Divonis Bebas, Zugito Akui Sejak Awal Kasusnya Berbau Fitnah

judul gambar
MANIFESTO.com, MAKASSAR – Terdakwa kasus komersialisassi gedung PWI Sulsel, Zulkifli Gani Ottoh atau Zugito divonis bebas oleh majelis hakim dalam sidang putusan di Pengadilan Negeri (PN) Makassar pada Kamis, 1 Agustus 2019.
Ketua Majelis Hakim, Widiarso yang membacakan materi putusan vonis tersebut di ruang sidang Bagir Manan menilai unsur dakwaan subsidair dan primair yang diajukan sebelumnya oleh jaksa penuntut umum (JPU) Kejari Makassar tidak terbukti.

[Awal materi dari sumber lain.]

(* ===== verification/Pipe.v ===== *)
(** * Pipes (pipe.c)

    The ring buffer of a pipe with its free-running 32-bit counters.  The code
    runs under p->lock from entry to [sleep] or [release]; [pipewrite] and
    [piperead] are the code of one such section, which is also what runs again
    after a sleep.  They return the pipe, the channels woken, in order, and
    how the section ends.  [pipe_step] interleaves the sections of any number
    of readers and writers. *)
From S2P Require Import Prelude.

Definition PIPESIZE : Z := 512.

Record pipe := Pipe {
  data : list Z;
  nread : Z;
  nwrite : Z;
  readopen : bool;
  writeopen : bool
}.

(** The wait channels &p->nread and &p->nwrite. *)
Inductive pchan := CNread | CNwrite.

Definition pipe_init (junk : list Z) : pipe := Pipe junk 0 0 true true.

Definition full (p : pipe) : bool := nwrite p =? u32 (nread p + PIPESIZE).
Definition empty (p : pipe) : bool := nread p =? nwrite p.

(** p->data[p->nwrite++ % PIPESIZE] = b; the index is always in range. *)
Definition put (b : Z) (p : pipe) : pipe :=
  Pipe (<[Z.to_nat (nwrite p mod PIPESIZE) := b]> (data p)) (nread p)
    (u32 (nwrite p + 1)) (readopen p) (writeopen p).

(** p->data[p->nread++ % PIPESIZE] *)
Definition peek (p : pipe) : Z := default 0 (data p !! Z.to_nat (nread p mod PIPESIZE)).
Definition advance (p : pipe) : pipe :=
  Pipe (data p) (u32 (nread p + 1)) (nwrite p) (readopen p) (writeopen p).

Inductive wend :=
| WDone                   (* return n *)
| WFail                   (* return -1 *)
| WSleep (rest : list Z). (* sleep(&p->nwrite), then go on with [rest] *)

(** One section of [pipewrite]; [bs] are the bytes still to be written. *)
Fixpoint pipewrite (killed : bool) (bs : list Z) (p : pipe) : pipe * list pchan * wend :=
  match bs with
  | [] => (p, [CNread], WDone)
  | b :: bs' =>
      if full p then
        if negb (readopen p) || killed then (p, [], WFail)
        else (p, [CNread], WSleep bs)
      else pipewrite killed bs' (put b p)
  end.

Inductive rend :=
| RDone (out : list Z)    (* return the number of bytes *)
| RFail                   (* return -1 *)
| RSleep.                 (* sleep(&p->nread) *)

(** The copy loop of [piperead]. *)
Fixpoint read_loop (n : nat) (p : pipe) : list Z * pipe :=
  match n with
  | O => ([], p)
  | S n => if empty p then ([], p)
           else let '(out, p') := read_loop n (advance p) in (peek p :: out, p')
  end.

Definition piperead (killed : bool) (n : nat) (p : pipe) : pipe * list pchan * rend :=
  if empty p && writeopen p then
    if killed then (p, [], RFail) else (p, [], RSleep)
  else let '(out, p') := read_loop n p in (p', [CNwrite], RDone out).

(** [pipeclose]; the flag says whether the page is freed. *)
Definition pipeclose (writable : bool) (p : pipe) : pipe * list pchan * bool :=
  let '(p', ch) :=
    if writable then (Pipe (data p) (nread p) (nwrite p) (readopen p) false, CNread)
    else (Pipe (data p) (nread p) (nwrite p) false (writeopen p), CNwrite) in
  (p', [ch], negb (readopen p') && negb (writeopen p')).

(** ** The buffer is a queue *)

(** Number of bytes in the buffer, and the bytes in order. *)
Definition count (p : pipe) : Z := u32 (nwrite p - nread p).
Definition slot (p : pipe) (k : nat) : Z :=
  default 0 (data p !! Z.to_nat ((nread p + Z.of_nat k) mod PIPESIZE)).
Definition content (p : pipe) : list Z := slot p <$> seq 0 (Z.to_nat (count p)).

Record pipe_ok (p : pipe) : Prop := {
  p_len : length (data p) = 512%nat;
  p_nread : 0 <= nread p < 2 ^ 32;
  p_nwrite : 0 <= nwrite p < 2 ^ 32;
  p_count : count p <= PIPESIZE
}.

Lemma count_range p : 0 <= count p < 2 ^ 32.
Proof. apply u32_range. Qed.

Lemma full_count p : pipe_ok p -> full p = (count p =? PIPESIZE).
Proof.
  intros [_ Hr Hw _]. unfold full, count, u32, PIPESIZE.
  destruct (decide (nread p + 512 < 2 ^ 32)).
  - rewrite (Z.mod_small (nread p + 512)) by lia.
    destruct (decide (nread p <= nwrite p)).
    + rewrite Z.mod_small by lia. lia.
    + rewrite <- (Z.mod_add _ 1), Z.mod_small by lia. lia.
  - rewrite <- (Z.mod_add (nread p + 512) (-1)), (Z.mod_small (_ + -1 * _)) by lia.
    destruct (decide (nread p <= nwrite p)).
    + rewrite Z.mod_small by lia. lia.
    + rewrite <- (Z.mod_add _ 1), Z.mod_small by lia. lia.
Qed.

Lemma empty_count p : pipe_ok p -> empty p = (count p =? 0).
Proof.
  intros [_ Hr Hw _]. unfold empty, count, u32.
  destruct (decide (nread p <= nwrite p)).
  - rewrite Z.mod_small by lia. lia.
  - rewrite <- (Z.mod_add _ 1), Z.mod_small by lia. lia.
Qed.

Lemma empty_content p : pipe_ok p -> empty p = true <-> content p = [].
Proof.
  intros Hp. rewrite empty_count by done. unfold content. pose proof (count_range p).
  split; [intros ->%Z.eqb_eq; done|].
  destruct (Z.to_nat (count p)) eqn:E; [lia|done].
Qed.

Lemma content_length p : Z.of_nat (length (content p)) = count p.
Proof.
  unfold content. rewrite length_fmap, length_seq. pose proof (count_range p). lia.
Qed.

Lemma count_put b p : pipe_ok p -> full p = false -> count (put b p) = count p + 1.
Proof.
  intros Hp Hf. rewrite full_count in Hf by done. pose proof (p_count _ Hp).
  unfold PIPESIZE in *. unfold count in *. simpl. rewrite u32_sub_l.
  replace (nwrite p + 1 - nread p) with (nwrite p - nread p + 1) by lia.
  rewrite <- u32_add_l, (u32_small (_ + 1)); [done|].
  pose proof (u32_range (nwrite p - nread p)). lia.
Qed.

Lemma count_advance p : pipe_ok p -> empty p = false -> count (advance p) = count p - 1.
Proof.
  intros Hp He. rewrite empty_count in He by done. unfold count in *. simpl.
  rewrite u32_sub_r. replace (nwrite p - (nread p + 1)) with (nwrite p - nread p - 1) by lia.
  rewrite <- u32_sub_l, (u32_small (_ - 1)); [done|].
  pose proof (u32_range (nwrite p - nread p)). lia.
Qed.

(** The counters agree modulo the buffer size, because it divides 2^32. *)
Lemma u32_mod_512 z : u32 z mod 512 = z mod 512.
Proof.
  unfold u32. change (2 ^ 32) with (512 * 8388608).
  rewrite Z.rem_mul_r by lia. rewrite Z.mul_comm, Z.mod_add by lia. apply Zmod_mod.
Qed.

Lemma nwrite_mod p : nwrite p mod 512 = (nread p + count p) mod 512.
Proof.
  unfold count. rewrite <- Zplus_mod_idemp_r, u32_mod_512, Zplus_mod_idemp_r.
  f_equal. lia.
Qed.

Lemma put_ok b p : pipe_ok p -> full p = false -> pipe_ok (put b p).
Proof.
  intros Hp Hf. pose proof (count_put b p Hp Hf) as Hc.
  rewrite full_count in Hf by done. pose proof (p_count _ Hp). destruct Hp as [Hl Hr Hw _].
  constructor; [simpl; by rewrite length_insert|done|apply u32_range|lia].
Qed.

Lemma advance_ok p : pipe_ok p -> empty p = false -> pipe_ok (advance p).
Proof.
  intros Hp He. pose proof (count_advance p Hp He) as Hc.
  pose proof (p_count _ Hp). destruct Hp as [Hl Hr Hw _].
  constructor; [done|apply u32_range|done|lia].
Qed.

Lemma content_put b p :
  pipe_ok p -> full p = false -> content (put b p) = content p ++ [b].
Proof.
  intros Hp Hf. unfold content. rewrite count_put by done.
  pose proof (count_range p). rewrite full_count in Hf by done. pose proof (p_count _ Hp).
  unfold PIPESIZE in *. rewrite Z2Nat.inj_add, seq_app, fmap_app by lia. simpl.
  assert (Hidx : forall k, (Z.of_nat k < 512) -> 0 <= (nread p + Z.of_nat k) mod 512 < 512)
    by (intros; apply Z.mod_pos_bound; lia).
  f_equal.
  - apply list_fmap_ext. intros i k Hk. apply lookup_seq in Hk as [-> Hk]. simpl.
    unfold slot, put, PIPESIZE. simpl. rewrite list_lookup_insert_ne; [done|].
    rewrite nwrite_mod. intros Heq%Z2Nat.inj; [|apply Z.mod_pos_bound; lia..].
    assert (Hdiv : (nread p + count p - (nread p + Z.of_nat i)) mod 512 = 0)
      by (rewrite Zminus_mod, Heq, Z.sub_diag; done).
    replace (nread p + count p - (nread p + Z.of_nat i)) with (count p - Z.of_nat i)
      in Hdiv by lia.
    rewrite Z.mod_small in Hdiv by lia. lia.
  - f_equal. unfold slot, put, PIPESIZE. simpl. rewrite Z2Nat.id by lia.
    rewrite <- nwrite_mod. rewrite list_lookup_insert_eq; [done|].
    rewrite (p_len _ Hp). pose proof (Z.mod_pos_bound (nwrite p) 512). lia.
Qed.

Lemma content_advance p :
  pipe_ok p -> empty p = false -> content p = peek p :: content (advance p).
Proof.
  intros Hp He. unfold content. rewrite count_advance by done.
  pose proof (count_range p). rewrite empty_count in He by done.
  replace (Z.to_nat (count p)) with (S (Z.to_nat (count p - 1))) by lia.
  rewrite <- cons_seq, fmap_cons. f_equal.
  - unfold slot, peek. do 3 f_equal. f_equal. lia.
  - rewrite <- fmap_S_seq, <- list_fmap_compose. apply list_fmap_ext.
    intros i k _. unfold slot, compose, advance, PIPESIZE. simpl.
    rewrite <- (Zplus_mod_idemp_l (u32 _)), u32_mod_512, Zplus_mod_idemp_l.
    do 4 f_equal. lia.
Qed.

(** ** One section at a time *)

(** [pipewrite] appends a prefix of its bytes: all of them when it is done, and
    otherwise as many as fit, leaving the pipe full. *)
Lemma pipewrite_spec killed bs p :
  pipe_ok p ->
  let '(p', ws, r) := pipewrite killed bs p in
  pipe_ok p' /\ readopen p' = readopen p /\ writeopen p' = writeopen p /\
  exists done rest, bs = done ++ rest /\ content p' = content p ++ done /\
    match r with
    | WDone => rest = [] /\ ws = [CNread]
    | WFail => rest <> [] /\ full p' = true /\ ws = [] /\ (readopen p = false \/ killed = true)
    | WSleep l => l = rest /\ rest <> [] /\ full p' = true /\ ws = [CNread] /\
                  readopen p = true /\ killed = false
    end.
Proof.
  revert p. induction bs as [|b bs IH]; intros p Hp; simpl.
  - split_and!; try done. exists [], []. rewrite !app_nil_r. split_and!; done.
  - destruct (full p) eqn:Hf.
    + destruct (negb (readopen p) || killed) eqn:E.
      * split_and!; try done. exists [], (b :: bs). rewrite app_nil_r. split_and!; try done.
        apply orb_true_iff in E as [E%negb_true_iff|E]; tauto.
      * split_and!; try done. exists [], (b :: bs). rewrite app_nil_r.
        apply orb_false_iff in E as [E%negb_false_iff E']. split_and!; done.
    + specialize (IH (put b p) (put_ok b p Hp Hf)).
      destruct (pipewrite killed bs (put b p)) as [[p' ws] r].
      destruct IH as (H1 & H2 & H3 & done' & rest & -> & Hc & Hr).
      split_and!; try done. exists (b :: done'), rest. split_and!; [done| |done].
      by rewrite Hc, content_put, <- app_assoc.
Qed.

Lemma read_loop_spec n p :
  pipe_ok p ->
  let '(out, p') := read_loop n p in
  pipe_ok p' /\ readopen p' = readopen p /\ writeopen p' = writeopen p /\
  content p = out ++ content p' /\ length out = Nat.min n (length (content p)) /\
  (empty p = false -> full p' = true -> out = []).
Proof.
  revert p. induction n as [|n IH]; intros p Hp; simpl.
  - split_and!; done.
  - destruct (empty p) eqn:He.
    + apply empty_content in He as Hc; [|done]. split_and!; try done. by rewrite Hc.
    + specialize (IH (advance p) (advance_ok p Hp He)).
      destruct (read_loop n (advance p)) as [out p'].
      destruct IH as (H1 & H2 & H3 & Hc & Hl & _).
      split_and!; try done.
      * by rewrite (content_advance p Hp He), Hc.
      * rewrite (content_advance p Hp He). simpl. by rewrite Hl.
      * intros _ Hf. exfalso. rewrite full_count in Hf by done.
        pose proof (content_length p) as Hlp. pose proof (content_length p') as Hlp'.
        rewrite (content_advance p Hp He), Hc in Hlp. simpl in Hlp.
        rewrite length_app in Hlp. pose proof (p_count _ Hp). lia.
Qed.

Alhasil, majelis hakim menolak tuntutan jaksa yang sebelumnya meminta agar terdakwa Zugito dihukum empat tahun enam bulan penjara dengan alasan melanggar pasal 3 Jo Pasal 18 undang-undang RI nomor 31 tahun 1999 sebagaimaa perubahan atas undang-undang RI nomor 31 tahun 1999 tentang pemberantasan tindak pidana korupsi.
Sementara itu, terdakwa Zugito bersyukur atas keputusan hakim. Ia mengatakan, kasus yang menimpanya sejak awal berbau fitnah.
“Sudah agak lega, saya sudah ke kantor. Ini kan masalahnya fitnah. Saya dizalimi bersama pengurus PWI lainnya. Kami dizalimi. Kami dilapori,” kata Zugito.
“Bukan pemerintah provinsi yang melapor tapi ada oknum wartawan yang pernah dendam, pernah gagal menjadi pengurus, itulah yang melaporkan,” imbuhnya.
Seperti diketahui, kasus komersialisasi gedung PWI Sulsel yang menjerat Zugito pada awalnya diproses oleh Dit Reskrimsus Polda Sulsel.
Zugito dianggap melakukan tindak pidana korupsi lantaran telah menyewakan gedung PWI Sulsel namun tidak menyetorkan hasilnya ke kas negara. Padahal aset tersebut dikatakan berstatus milik Pemprov Sulsel.
Penyidik Polda Sulsel akhirnya melimpahkan kasus Zugito dengan temuan kerugian negara sebesar Rp1.634.396.336 alias Rp1,6 miliar lebih sebagaimana hasil perhitungan Badan Pengawasan Keuangan dan Pembangunan (BPKP) Sulsel.